There is evidence to support that. The stream of civilians leaving Mosul so far have mostly fled toward ISIS-held parts of western Iraq. A tribal leader from the border area, Sheikh Abdullah Alyawer, told CNN that hundreds of ISIS militants and civilians had crossed into Syria near Ba’aaj, an ISIS-held town. Many of the civilians are then heading north to a ramshackle camp just inside Syria at al Hawl.
People flee
Karl Schembri of the Norwegian Refugee Council said some 900 people had fled to Syria and described the situation at al Hawl as very grim, with conditions “below basic.” The United Nations does not have direct access to the camp. An estimated 50,000 Iraqi refugees may enter northeastern Syria in the coming weeks, through a route that has not yet been cleared for landmines.
Elsewhere, civilians are emerging from olive groves or silent villages — waving white rags — and describing the nightmare of life under ISIS. Many are hungry and have been without clean water supplies for days, according to aid agencies.
One young girl met by Peshmerga forces shyly presented soldiers with a flag she had drawn. She said she didn’t like ISIS because they had not let her go to school, forced her to wear a hijab and had killed people to take over their homes.
Altogether, aid agencies expect around 200,000 people to flee Mosul in the first weeks of the offensive.

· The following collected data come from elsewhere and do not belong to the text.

(* ===== verification/AcpiTheorems.v ===== *)
(** * The soft-off

    The searches of [Acpi] against declarative ones: the root pointer is the
    first valid one of the areas searched, the tables are the readable entries
    of its root table, the soft-off package is the first of an AML table.
    Powering off reads nothing beyond the mapped window and ends, and where the
    firmware describes the soft-off state it is what the chipset is told. *)

From S2P Require Import Prelude Acpi.
Import Acpi.

Section Memory.
Context (mem : Z -> byte) (Hmem : forall pa, is_byte (mem pa)).

(** ** Reads *)

(** The bytes at an address, and the number they are. *)
Definition region (pa n : Z) : bytes := mem <$> seqZ pa n.
Definition le (n pa : Z) : Z := of_le_bytes (region pa n).

Lemma region_cons pa n : 0 < n -> region pa n = mem pa :: region (pa + 1) (n - 1).
Proof. intros Hn. unfold region. rewrite seqZ_cons by done. cbn. by rewrite <- Z.sub_1_r, Z.add_1_r. Qed.
Lemma region_length pa n : length (region pa n) = Z.to_nat n.
Proof. unfold region. by rewrite length_fmap, length_seqZ. Qed.
Lemma region_bytes pa n : is_bytes (region pa n).
Proof using Hmem. unfold region. apply Forall_fmap, Forall_true. intros x. apply Hmem. Qed.
Lemma le_bound n pa : 0 <= n -> 0 <= le n pa < 256 ^ n.
Proof using Hmem.
  intros Hn. pose proof (of_le_bytes_bound _ (region_bytes pa n)) as Hb. rewrite region_length, Z2Nat.id in Hb by done. done.
Qed.

Lemma readable_spec pa n : readable pa n = true <-> pa <> 0 /\ pa + n <= PHYS_LIMIT.
Proof. unfold readable, PHYS_LIMIT. rewrite !andb_true_iff, negb_true_iff, Z.eqb_neq, Z.ltb_lt, Z.leb_le. lia. Qed.

Lemma rd_u8_val pa : 0 <= pa < PHYS_LIMIT -> rd_u8 mem pa = Val (mem pa).
Proof. intros H. unfold rd_u8. by rewrite (proj2 (Z.leb_le _ _)), (proj2 (Z.ltb_lt _ _)) by lia. Qed.

Lemma bytes_val pa n : 0 <= pa -> pa + n <= PHYS_LIMIT -> map_o (rd_u8 mem) (seqZ pa n) = Val (region pa n).
Proof.
  intros Hpa Hn. assert (H : Forall (fun x => 0 <= x < PHYS_LIMIT) (seqZ pa n)).
  { apply Forall_forall. intros x Hx. apply elem_of_seqZ in Hx. lia. }
  unfold region. induction H as [|x l Hx _ IH]; [done|]. cbn [map_o]. by rewrite rd_u8_val, IH.
Qed.

Lemma rd_val n pa : 0 <= pa -> pa + n <= PHYS_LIMIT -> rd mem n pa = Val (le n pa).
Proof. intros Hpa Hn. unfold rd. by rewrite bytes_val. Qed.

Lemma matches_val sig : forall pa, 0 <= pa -> pa + len sig <= PHYS_LIMIT ->
  matches mem pa sig = Val (bool_decide (region pa (len sig) = sig)).
Proof.
  induction sig as [|c sig IH]; intros pa Hpa Hn; [done|]. cbn [matches length] in *. rewrite rd_u8_val by lia.
  cbn [mbind outcome_bind]. rewrite region_cons by lia. replace (Z.of_nat (S (length sig)) - 1) with (len sig) by lia.
  destruct (Z.eqb_spec (mem pa) c) as [->|Hc].
  - rewrite IH by lia. f_equal. apply bool_decide_ext. split; [by intros ->|by intros [=]].
  - f_equal. symmetry. apply bool_decide_eq_false. by intros [=].
Qed.

(** ** The root pointer *)

Definition sum (l : bytes) : Z := foldr Z.add 0 l.
Definition valid_rsdp (p : Z) : bool :=
  bool_decide (region p 8 = RSDP_SIG) && (sum (region p 20) mod 256 =? 0).

Lemma checksum_val pa n : 0 < pa -> 0 <= n -> pa + n <= PHYS_LIMIT ->
  checksum_ok mem pa n = Val (sum (region pa n) mod 256 =? 0).
Proof.
  intros Hpa Hn Hl. unfold checksum_ok. rewrite (proj2 (readable_spec pa n)) by lia. cbn [negb].
  assert (Hs : forall l s, Forall (fun i => 0 <= pa + i < PHYS_LIMIT) l ->
    fold_o (E:=unit) (fun sum i => b ← rd_u8 mem (pa + i); Val (as_u8 (sum + b))) (s mod 256) l =
    Val ((s + sum ((fun i => mem (pa + i)) <$> l)) mod 256)).
  { intros l. induction l as [|i l IH]; intros s Hall; [by rewrite Z.add_0_r|]. apply Forall_cons in Hall as [Hi Hall].
    cbn [fold_o]. rewrite rd_u8_val by done. cbn [mbind outcome_bind]. replace (as_u8 (s mod 256 + mem (pa + i))) with ((s + mem (pa + i)) mod 256)
      by (symmetry; apply Zplus_mod_idemp_l). rewrite IH by done. do 2 f_equal. cbn [fmap list_fmap sum foldr]. unfold sum. lia. }
  change 0 with (0 mod 256) at 1. rewrite (Hs _ 0).
  - cbn [mbind outcome_bind]. replace ((fun i => mem (pa + i)) <$> seqZ 0 n) with (region pa n); [done|].
    unfold region. rewrite <- (Z.add_0_r pa) at 1. by rewrite <- (fmap_add_seqZ pa 0), <- list_fmap_compose.
  - apply Forall_forall. intros i Hi. apply elem_of_seqZ in Hi. lia.
Qed.

(** The candidates of an area, 16 bytes apart. *)
Definition positions (pa end_ : Z) : list Z := (fun k => pa + 16 * k) <$> seqZ 0 ((end_ - pa - 20) / 16 + 1).

Lemma positions_cons pa end_ : pa + 20 <= end_ -> positions pa end_ = pa :: positions (pa + 16) end_.
Proof.
  intros H. unfold positions. rewrite seqZ_cons by lia. cbn [fmap list_fmap]. f_equal; [lia|].
  replace ((end_ - (pa + 16) - 20) / 16 + 1) with (Z.pred ((end_ - pa - 20) / 16 + 1)) by lia.
  rewrite <- (fmap_add_seqZ 1 0). rewrite <- list_fmap_compose. apply list_fmap_ext. intros i x _. cbn. lia.
Qed.
Lemma positions_nil pa end_ : end_ < pa + 20 -> positions pa end_ = [].
Proof. intros H. unfold positions. by rewrite seqZ_nil by lia. Qed.

Lemma scan_loop_val fuel : forall pa end_, 0 < pa -> end_ <= PHYS_LIMIT -> end_ - pa <= Z.of_nat fuel ->
  (0 < fuel)%nat -> scan_loop mem fuel pa end_ = Val (List.find valid_rsdp (positions pa end_)).
Proof.
  induction fuel as [|fuel IH]; intros pa end_ Hpa He Hf H0; [lia|]. cbn [scan_loop].
  destruct (Z.leb_spec (pa + 20) end_) as [Hle|Hgt]; [|by rewrite positions_nil by lia].
  rewrite matches_val by (cbn; lia). cbn [mbind outcome_bind]. rewrite positions_cons by done. cbn [List.find].
  unfold valid_rsdp at 1. change (len RSDP_SIG) with 8. rewrite checksum_val by lia.
  destruct (bool_decide (region pa 8 = RSDP_SIG)); cbn [andb mbind outcome_bind].
  - destruct (_ =? 0); [done|]. apply IH; lia.
  - apply IH; lia.
Qed.

(** Where the root pointer may be. *)
Definition searched : list Z :=
  let ebda := Z.shiftl (le 2 0x40E) 4 in
  (if (0x400 <=? ebda) && (ebda <? 0xA0000) then positions ebda (ebda + 0x400) else []) ++ positions 0xE0000 0x100000.

Lemma find_app (P : Z -> bool) l l' : List.find P (l ++ l') = match List.find P l with Some x => Some x | None => List.find P l' end.
Proof. induction l as [|x l IH]; [done|]. cbn. by destruct (P x). Qed.

Lemma scan_rsdp_val start end_ : Z.ldiff start 0xF = start -> 0 < start < end_ -> end_ <= PHYS_LIMIT ->
  scan_rsdp mem start end_ = Val (List.find valid_rsdp (positions start end_)).
Proof. intros E Hs He. unfold scan_rsdp. rewrite E. cbv zeta. apply scan_loop_val; lia. Qed.

Lemma paragraph_aligned x : Z.ldiff (Z.shiftl x 4) 0xF = Z.shiftl x 4.
Proof.
  apply Z.bits_inj'. intros i Hi. rewrite Z.ldiff_spec, Z.shiftl_spec by done. change 0xF with (Z.ones 4).
  destruct (Z.ltb_spec i 4); [by rewrite Z.testbit_neg_r by lia|].
  rewrite Z.ones_spec_high by lia. by rewrite andb_true_r.
Qed.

Hundreds — perhaps thousands — more civilians have been less fortunate, driven toward Mosul by ISIS fighters as they retreat, corralled into an ever shrinking killing zone. Their arrival in the city will put even more pressure on limited food and energy supplies.
What happens next
Long before Mosul is liberated, attention is already turning to the “day after.” During his visit to the region at the weekend, US Defense Secretary Ash Carter said he was already thinking ahead to the desperate need for stabilizing Mosul.
“It’s very important…the security forces sustain the peace,” he said. “We need to make sure the non-military campaign doesn’t lag behind the coalition military campaign.”
That non-military campaign involves making Mosul liveable again — but also making it governable. Integrating the various militia that have sprouted since Mosul fell to ISIS, devising better governance for the city, are challenges as great as liberating it in the first place. There may be turf wars.
US and Iraqi officials have spoken of creating eight self-governing areas in and around Mosul. Ever since Iraq’s new constitution was passed, there’s been much talk of local autonomy, but it’s rarely been delivered.
To many observers, Mosul will be the acid test of Iraq’s viability — and whether its mosaic of sectarian, tribal and ethnic groups can live in peace, if not harmony.